→ What the exercise asks: Reproduce exactly the lines below from the one containing "(* ===== verification/Entry.v ===== *)" through the one containing "Definition STIVALE2_HEADER_TAG_FRAMEBUFFER_ID : Z", including both, and nothing else.

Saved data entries
———

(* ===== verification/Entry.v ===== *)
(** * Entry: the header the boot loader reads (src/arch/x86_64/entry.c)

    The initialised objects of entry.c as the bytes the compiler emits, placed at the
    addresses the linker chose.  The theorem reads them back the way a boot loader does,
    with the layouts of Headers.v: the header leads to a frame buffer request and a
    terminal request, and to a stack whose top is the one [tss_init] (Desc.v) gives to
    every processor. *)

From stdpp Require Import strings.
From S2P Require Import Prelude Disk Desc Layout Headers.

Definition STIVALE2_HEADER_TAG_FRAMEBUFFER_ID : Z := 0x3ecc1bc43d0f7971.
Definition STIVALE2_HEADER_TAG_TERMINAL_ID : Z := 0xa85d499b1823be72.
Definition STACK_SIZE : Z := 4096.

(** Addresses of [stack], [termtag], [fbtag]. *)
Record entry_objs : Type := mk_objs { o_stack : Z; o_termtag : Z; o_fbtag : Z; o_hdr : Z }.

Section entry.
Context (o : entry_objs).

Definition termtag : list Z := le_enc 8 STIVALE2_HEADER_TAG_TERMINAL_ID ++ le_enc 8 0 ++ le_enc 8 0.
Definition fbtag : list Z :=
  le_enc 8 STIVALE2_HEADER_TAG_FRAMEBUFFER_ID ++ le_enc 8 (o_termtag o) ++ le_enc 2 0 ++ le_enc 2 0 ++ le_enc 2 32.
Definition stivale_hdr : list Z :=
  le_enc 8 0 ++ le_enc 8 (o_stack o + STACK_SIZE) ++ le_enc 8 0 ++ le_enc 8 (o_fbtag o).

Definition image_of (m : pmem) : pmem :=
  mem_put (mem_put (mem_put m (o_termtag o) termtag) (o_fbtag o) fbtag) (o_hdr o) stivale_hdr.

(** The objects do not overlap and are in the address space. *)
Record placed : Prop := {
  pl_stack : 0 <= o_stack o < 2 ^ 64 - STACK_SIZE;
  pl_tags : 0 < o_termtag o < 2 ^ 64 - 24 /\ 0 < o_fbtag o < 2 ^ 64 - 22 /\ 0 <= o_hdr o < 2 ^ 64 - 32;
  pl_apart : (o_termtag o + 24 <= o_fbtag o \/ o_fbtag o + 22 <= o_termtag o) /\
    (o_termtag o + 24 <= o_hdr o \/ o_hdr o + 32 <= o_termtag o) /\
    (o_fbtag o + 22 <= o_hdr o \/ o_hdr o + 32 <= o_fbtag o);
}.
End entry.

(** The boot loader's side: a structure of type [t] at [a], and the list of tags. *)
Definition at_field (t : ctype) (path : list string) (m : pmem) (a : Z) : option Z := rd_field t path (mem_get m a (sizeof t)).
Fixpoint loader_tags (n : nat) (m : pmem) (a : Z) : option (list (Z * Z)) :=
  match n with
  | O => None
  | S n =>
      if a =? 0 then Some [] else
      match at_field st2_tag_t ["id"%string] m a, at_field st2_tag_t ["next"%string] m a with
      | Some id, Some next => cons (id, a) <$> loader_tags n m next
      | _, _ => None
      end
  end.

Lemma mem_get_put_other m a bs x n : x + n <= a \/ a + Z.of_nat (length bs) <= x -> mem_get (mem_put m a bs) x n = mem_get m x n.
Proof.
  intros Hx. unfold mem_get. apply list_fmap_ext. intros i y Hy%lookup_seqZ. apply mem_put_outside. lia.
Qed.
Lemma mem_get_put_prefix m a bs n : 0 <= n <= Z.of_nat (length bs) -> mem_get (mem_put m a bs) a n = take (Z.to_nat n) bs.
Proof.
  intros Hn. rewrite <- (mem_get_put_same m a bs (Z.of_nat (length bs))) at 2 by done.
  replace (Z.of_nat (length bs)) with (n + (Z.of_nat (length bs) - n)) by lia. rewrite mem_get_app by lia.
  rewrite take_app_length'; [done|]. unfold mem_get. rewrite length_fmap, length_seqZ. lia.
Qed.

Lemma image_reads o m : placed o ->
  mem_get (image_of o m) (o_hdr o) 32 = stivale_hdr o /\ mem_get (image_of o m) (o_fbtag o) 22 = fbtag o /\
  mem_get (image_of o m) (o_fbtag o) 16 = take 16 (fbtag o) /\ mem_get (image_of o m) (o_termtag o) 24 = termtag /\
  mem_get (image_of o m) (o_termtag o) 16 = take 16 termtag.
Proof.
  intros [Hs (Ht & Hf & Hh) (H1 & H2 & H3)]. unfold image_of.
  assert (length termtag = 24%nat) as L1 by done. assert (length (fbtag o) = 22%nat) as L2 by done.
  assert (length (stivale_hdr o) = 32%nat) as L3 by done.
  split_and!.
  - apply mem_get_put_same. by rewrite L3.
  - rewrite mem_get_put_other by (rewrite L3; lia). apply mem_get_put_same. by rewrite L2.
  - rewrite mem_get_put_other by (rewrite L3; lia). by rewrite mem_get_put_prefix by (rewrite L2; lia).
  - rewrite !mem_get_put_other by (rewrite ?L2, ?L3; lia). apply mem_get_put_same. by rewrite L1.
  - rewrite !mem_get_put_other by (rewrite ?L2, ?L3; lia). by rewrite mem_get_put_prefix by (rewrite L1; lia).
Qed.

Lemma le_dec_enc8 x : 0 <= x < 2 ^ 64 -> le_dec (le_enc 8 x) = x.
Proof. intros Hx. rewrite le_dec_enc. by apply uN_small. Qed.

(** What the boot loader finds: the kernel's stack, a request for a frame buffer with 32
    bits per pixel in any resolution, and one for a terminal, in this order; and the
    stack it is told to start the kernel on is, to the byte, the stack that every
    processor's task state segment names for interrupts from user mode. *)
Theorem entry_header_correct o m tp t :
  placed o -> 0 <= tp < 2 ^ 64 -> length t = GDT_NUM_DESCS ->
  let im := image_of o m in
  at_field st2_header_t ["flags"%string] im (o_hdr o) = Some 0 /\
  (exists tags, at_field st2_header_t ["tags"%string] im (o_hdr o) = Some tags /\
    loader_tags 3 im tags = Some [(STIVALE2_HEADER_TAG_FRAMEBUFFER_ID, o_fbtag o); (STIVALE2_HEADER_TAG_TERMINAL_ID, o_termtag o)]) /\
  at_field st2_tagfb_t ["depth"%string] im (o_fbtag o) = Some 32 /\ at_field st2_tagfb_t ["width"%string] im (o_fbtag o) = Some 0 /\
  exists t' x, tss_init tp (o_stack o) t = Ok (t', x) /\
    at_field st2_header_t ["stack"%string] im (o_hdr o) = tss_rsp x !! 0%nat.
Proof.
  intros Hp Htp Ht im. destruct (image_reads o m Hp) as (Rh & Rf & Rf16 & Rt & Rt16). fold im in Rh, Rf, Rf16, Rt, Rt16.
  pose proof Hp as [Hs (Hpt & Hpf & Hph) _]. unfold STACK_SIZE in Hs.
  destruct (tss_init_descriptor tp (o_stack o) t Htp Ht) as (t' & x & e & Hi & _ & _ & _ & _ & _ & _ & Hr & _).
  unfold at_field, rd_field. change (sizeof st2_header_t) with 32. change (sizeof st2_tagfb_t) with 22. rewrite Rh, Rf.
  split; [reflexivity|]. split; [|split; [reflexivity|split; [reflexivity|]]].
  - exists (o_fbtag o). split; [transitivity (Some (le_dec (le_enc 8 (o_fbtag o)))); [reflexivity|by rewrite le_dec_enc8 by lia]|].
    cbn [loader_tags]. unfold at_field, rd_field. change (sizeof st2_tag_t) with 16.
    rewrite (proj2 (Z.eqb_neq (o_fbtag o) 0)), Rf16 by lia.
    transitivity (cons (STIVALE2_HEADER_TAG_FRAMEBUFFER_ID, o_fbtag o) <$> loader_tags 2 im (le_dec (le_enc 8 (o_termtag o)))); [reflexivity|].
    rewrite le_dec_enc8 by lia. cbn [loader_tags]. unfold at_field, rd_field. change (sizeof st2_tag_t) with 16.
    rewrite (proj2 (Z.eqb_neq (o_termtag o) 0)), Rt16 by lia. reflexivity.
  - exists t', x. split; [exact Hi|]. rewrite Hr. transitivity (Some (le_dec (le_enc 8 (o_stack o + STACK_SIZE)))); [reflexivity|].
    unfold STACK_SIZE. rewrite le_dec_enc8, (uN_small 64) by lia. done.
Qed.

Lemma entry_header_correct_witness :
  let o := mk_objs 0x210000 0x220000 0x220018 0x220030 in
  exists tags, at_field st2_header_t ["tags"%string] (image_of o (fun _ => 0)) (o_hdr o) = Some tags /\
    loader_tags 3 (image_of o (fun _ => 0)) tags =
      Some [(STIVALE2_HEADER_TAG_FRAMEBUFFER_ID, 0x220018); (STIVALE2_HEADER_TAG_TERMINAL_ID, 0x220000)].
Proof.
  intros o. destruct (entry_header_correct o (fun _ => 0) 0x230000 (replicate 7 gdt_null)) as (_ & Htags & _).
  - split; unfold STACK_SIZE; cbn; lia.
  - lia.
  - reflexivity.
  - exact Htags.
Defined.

———

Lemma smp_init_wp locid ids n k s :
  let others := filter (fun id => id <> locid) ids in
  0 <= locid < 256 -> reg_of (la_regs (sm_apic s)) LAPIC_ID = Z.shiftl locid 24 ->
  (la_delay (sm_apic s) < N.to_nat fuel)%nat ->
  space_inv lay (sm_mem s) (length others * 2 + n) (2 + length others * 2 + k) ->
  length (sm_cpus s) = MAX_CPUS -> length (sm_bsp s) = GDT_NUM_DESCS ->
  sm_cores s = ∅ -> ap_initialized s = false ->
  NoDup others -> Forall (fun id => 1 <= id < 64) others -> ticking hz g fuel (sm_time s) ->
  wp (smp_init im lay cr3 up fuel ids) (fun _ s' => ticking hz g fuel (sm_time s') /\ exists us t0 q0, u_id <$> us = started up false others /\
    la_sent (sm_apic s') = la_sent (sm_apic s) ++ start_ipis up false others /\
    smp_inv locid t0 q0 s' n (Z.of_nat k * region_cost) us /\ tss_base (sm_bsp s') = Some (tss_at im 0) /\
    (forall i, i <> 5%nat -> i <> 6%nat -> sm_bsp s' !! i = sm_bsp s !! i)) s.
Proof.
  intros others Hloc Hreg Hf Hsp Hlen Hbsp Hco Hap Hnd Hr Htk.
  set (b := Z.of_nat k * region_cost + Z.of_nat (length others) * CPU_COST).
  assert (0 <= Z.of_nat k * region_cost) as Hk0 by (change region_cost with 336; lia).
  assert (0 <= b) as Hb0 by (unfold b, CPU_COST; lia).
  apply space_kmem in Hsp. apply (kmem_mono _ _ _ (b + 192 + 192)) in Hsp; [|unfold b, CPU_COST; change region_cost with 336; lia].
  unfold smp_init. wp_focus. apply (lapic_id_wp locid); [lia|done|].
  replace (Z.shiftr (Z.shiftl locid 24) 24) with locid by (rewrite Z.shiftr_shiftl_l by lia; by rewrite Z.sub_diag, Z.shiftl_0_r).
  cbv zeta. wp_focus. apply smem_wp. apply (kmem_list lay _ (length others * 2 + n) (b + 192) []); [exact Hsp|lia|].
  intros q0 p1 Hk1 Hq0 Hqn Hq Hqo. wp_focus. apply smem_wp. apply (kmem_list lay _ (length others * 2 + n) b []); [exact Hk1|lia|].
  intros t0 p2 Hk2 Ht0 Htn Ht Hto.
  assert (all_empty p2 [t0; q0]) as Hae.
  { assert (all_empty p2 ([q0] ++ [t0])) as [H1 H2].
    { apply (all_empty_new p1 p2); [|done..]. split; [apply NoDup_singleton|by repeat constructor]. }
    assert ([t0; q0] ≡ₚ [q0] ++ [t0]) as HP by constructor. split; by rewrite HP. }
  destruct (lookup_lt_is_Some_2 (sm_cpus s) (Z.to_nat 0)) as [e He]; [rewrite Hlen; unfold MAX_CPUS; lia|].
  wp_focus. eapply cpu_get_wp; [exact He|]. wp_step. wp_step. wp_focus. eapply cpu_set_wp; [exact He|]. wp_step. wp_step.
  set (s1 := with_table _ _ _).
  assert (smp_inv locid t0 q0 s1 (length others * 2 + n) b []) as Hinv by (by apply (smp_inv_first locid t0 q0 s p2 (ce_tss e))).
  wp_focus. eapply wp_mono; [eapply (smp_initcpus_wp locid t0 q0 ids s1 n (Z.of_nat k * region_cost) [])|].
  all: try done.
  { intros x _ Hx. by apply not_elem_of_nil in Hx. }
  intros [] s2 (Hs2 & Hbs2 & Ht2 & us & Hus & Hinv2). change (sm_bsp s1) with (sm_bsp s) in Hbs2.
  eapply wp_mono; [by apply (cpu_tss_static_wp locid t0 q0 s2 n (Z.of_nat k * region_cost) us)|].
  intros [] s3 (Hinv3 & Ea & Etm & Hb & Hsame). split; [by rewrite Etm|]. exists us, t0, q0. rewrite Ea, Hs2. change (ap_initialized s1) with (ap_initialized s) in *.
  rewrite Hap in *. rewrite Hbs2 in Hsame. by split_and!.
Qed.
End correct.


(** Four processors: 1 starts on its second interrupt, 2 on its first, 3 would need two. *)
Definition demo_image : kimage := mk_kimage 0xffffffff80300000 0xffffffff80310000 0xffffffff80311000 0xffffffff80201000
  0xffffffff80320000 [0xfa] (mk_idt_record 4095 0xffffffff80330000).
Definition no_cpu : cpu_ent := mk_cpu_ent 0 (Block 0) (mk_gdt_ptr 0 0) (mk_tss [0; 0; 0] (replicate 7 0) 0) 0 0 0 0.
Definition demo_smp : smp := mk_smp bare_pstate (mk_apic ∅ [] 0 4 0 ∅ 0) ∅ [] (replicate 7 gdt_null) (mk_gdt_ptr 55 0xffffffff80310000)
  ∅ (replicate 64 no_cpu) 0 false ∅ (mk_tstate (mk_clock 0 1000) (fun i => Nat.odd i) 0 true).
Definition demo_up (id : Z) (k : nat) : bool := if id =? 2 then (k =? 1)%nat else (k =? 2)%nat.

———

→ Task output:
(* ===== verification/Entry.v ===== *)
(** * Entry: the header the boot loader reads (src/arch/x86_64/entry.c)

    The initialised objects of entry.c as the bytes the compiler emits, placed at the
    addresses the linker chose.  The theorem reads them back the way a boot loader does,
    with the layouts of Headers.v: the header leads to a frame buffer request and a
    terminal request, and to a stack whose top is the one [tss_init] (Desc.v) gives to
    every processor. *)

From stdpp Require Import strings.
From S2P Require Import Prelude Disk Desc Layout Headers.

Definition STIVALE2_HEADER_TAG_FRAMEBUFFER_ID : Z := 0x3ecc1bc43d0f7971.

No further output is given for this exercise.